Bu tür “akıllı telefonlar” daha dünyaya gelmemişken ve insanlığa hâkim olmamışken, dünyada olan biteni anlamak isteyen vizyon sahibi kişiler, sürekli kitap okurdu, araştırırdı. O yetmezdi de konferanslara giderdi. O da yetmezdi, kendinden farklı düşünen insanlarla, dayak yemek pahasına da olsa tartışmalar yapardı. Bu cümleyi yazarken, kendimizin 1970’li yılların sonunda, Mülkiye’nin yemekhanesinde yaptığımız “tehlikeli” tartışmaları da hatırlayıverdik. Nereden nereye diyeceği geliyor insanın.
O tartışmalarda, Lenin’den, Marks’tan alıntı yapabilen, hep önde giderdi. Hatta alıntının kitaptaki sayfa numarasını ve sayfanın hangi köşesinde olduğunu “hatırlayıp, bilebilen”, mutlaka tartışmanın galibi olurdu. Ama tartıştığınız grubun kim olduğuna bağlı olarak, sonuçta fikri olarak galip bile çıksanız, fiziki olarak güzel bir dayak yiyerek tartışmayı sonlandırabilirdiniz!
OKUMAKTAN, BİR GÖZ ATMAYA DÖNÜŞÜM
Elbette Lenin’in kitaplarından alıntı yapabilmek ve hatta sayfa sayısını hatırlayabilmek için, en azından o kitabı “görmüş” olmanız gerekirdi. Hatta elinize de almış olmanız ve hatta bir “göz atmış” olmanız şartı da var idi. Eğer gerçekten meraklıysanız, hevesliyseniz ve siyasi grubunuzda lider rolü filan oynamaya meyilli iseniz, o kitabı birkaç kere “okumuş” olmanız da gerekebilirdi. Eğer bunları yapmamışsanız, tartışmadan galip çıkmanın tek yolu, söyledikleriniz uydurma bile olsa, onları olabildiğince yüksek sesle söylediğinizde gerçek haline getirildiğini düşünüp, tartışmada en fazla bağıran taraf olmaktı.

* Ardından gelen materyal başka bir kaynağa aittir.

(* ===== verification/ControllerSpec.v ===== *)
(** * The dial controller keeps its promises under every interleaving

    Reachability is over [step]: any order of connects, port results, cancellations,
    network changes, closes and cleanup callbacks. *)

From S2P Require Import Prelude Bytes Value Codec Schema Json Ipaddr Connectivity ConnectivitySpec Controller.
From Stdlib Require Import QArith.
Local Open Scope Z_scope.

#[local] Opaque parse_endpoint dns_name ip_address ip_network authorize_addresses select_candidates check_peer.

(** ** Well-formed jobs *)

(** A dial the policy allows in one generation. *)
Definition target_ok (p : policy) (generation : Z) (t : dial_target) : Prop :=
  dt_generation t = generation ∧
  ∃ g a, g ∈ po_grants p ∧ dt_peer t = rg_peer g ∧ dt_ip t = ip_str a ∧ permitted g a.

Definition wait_ok (p : policy) (generation : Z) (g : route_grant) (w : wait) : Prop :=
  match w with
  | WResolve _ => g ∈ po_grants p
  | WDial t | WAuth t _ => target_ok p generation t
  | WRetire _ => True
  end.

Record job_ok (j : job) : Prop := {
  jo_rest x : x ∈ j_rest j → x.2 ∈ po_grants (j_policy j);
  jo_targets t : t ∈ j_targets j → target_ok (j_policy j) (j_generation j) t;
  jo_wait : wait_ok (j_policy j) (j_generation j) (j_grant j) (j_wait j);
  jo_dials : 0 <= j_dials j <= max_attempts (po_budgets (j_policy j));
}.

(** The job goes on under the policy and generation it was admitted in, holding nothing. *)
Definition goes_on (j : job) (o : outcome) : Prop :=
  match o with
  | Suspended j' =>
      job_ok j' ∧ j_policy j' = j_policy j ∧ j_generation j' = j_generation j ∧
      ∀ t c, j_wait j' ≠ WAuth t c
  | Raised_ _ _ => True
  | Connected _ _ _ => False
  end.

Lemma goes_on_trans j j' o :
  j_policy j' = j_policy j → j_generation j' = j_generation j → goes_on j' o → goes_on j o.
Proof. intros Hp Hg. destruct o; cbn; [|done|done]. by rewrite Hp, Hg. Qed.

Lemma start_dial_ok k now t ts j :
  (∀ x, x ∈ j_rest j → x.2 ∈ po_grants (j_policy j)) →
  (∀ u, u ∈ t :: ts → target_ok (j_policy j) (j_generation j) u) → 0 <= j_dials j →
  goes_on j (start_dial k now t ts j).
Proof.
  intros Hr Ht Hd. unfold start_dial. destruct (fence k j now); [done|].
  destruct (_ <=? _) eqn:Hm; [done|]. apply Z.leb_gt in Hm.
  destruct (fence k _ now); [done|]. cbn. split_and!; [|done|done|done]. split; cbn.
  - done.
  - intros u Hu. apply Ht. by right.
  - apply Ht. by left.
  - lia.
Qed.

Lemma grant_targets_ok res j j' ts :
  grant_targets res j = Ok (j', ts) → j_grant j ∈ po_grants (j_policy j) →
  j' = add_addresses (match res with Some r => len (re_addresses r) | None => 1 end) j ∧
  ∀ t, t ∈ ts → target_ok (j_policy j) (j_generation j) t.
Proof.
  unfold grant_targets. intros E Hg. apply bind_Ok in E as (ts' & Ha & E).
  apply bind_Ok in E as ([] & _ & E). injection E as <- <-. split; [done|].
  apply authorized in Ha as (_ & _ & Ht & _). intros t Hin. destruct (Ht t Hin) as (Hp & Hgen & a & Ha & Hpm).
  split; [done|]. by exists (j_grant j), a.
Qed.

Bu tür hallerle, bizim nesil 1970’leri bitirdi. Arkada yüzlerce kayıp arkadaş ve hayattaki amacını şaşırmış bir kitle bırakarak, o zamanın kutsal kelimesi olan “devrim”den iyice uzaklaşan bir neslin içinde eriyip gitmişti çok büyük bir çoğunluk. Öz kaybedilince, şekilde devrimciliğin kolaycılığı içinde, sürekli bir Nazım Hikmet, Deniz Gezmiş veya Mahir Çayan güzellemelerine indirgenmişti, o kadar senenin göz nuru emekleri.
YANLIŞ ANLAŞILAN SLOGAN
Tam da bu hengâme seneleri atlattık ve artık tecrübeli bir nesle sahip şekilde yolumuza devam edebiliriz diye düşünürken, ABD kaynaklı ve Batı dayatması olarak, bir “küreselleşme” furyası başlatıldı memlekette ve tüm dünyada. Bu küreselleşmeyi sosyalizmin o meşhur sloganı “Dünyanın bütün işçileri birleşin” ile karıştırma yeteneğini ve aymazlığını gösteren bizdeki ve hemen her ülkedeki “solcular”, bu anlamda ABD ve Batının gönüllü askerleri haline geldiler.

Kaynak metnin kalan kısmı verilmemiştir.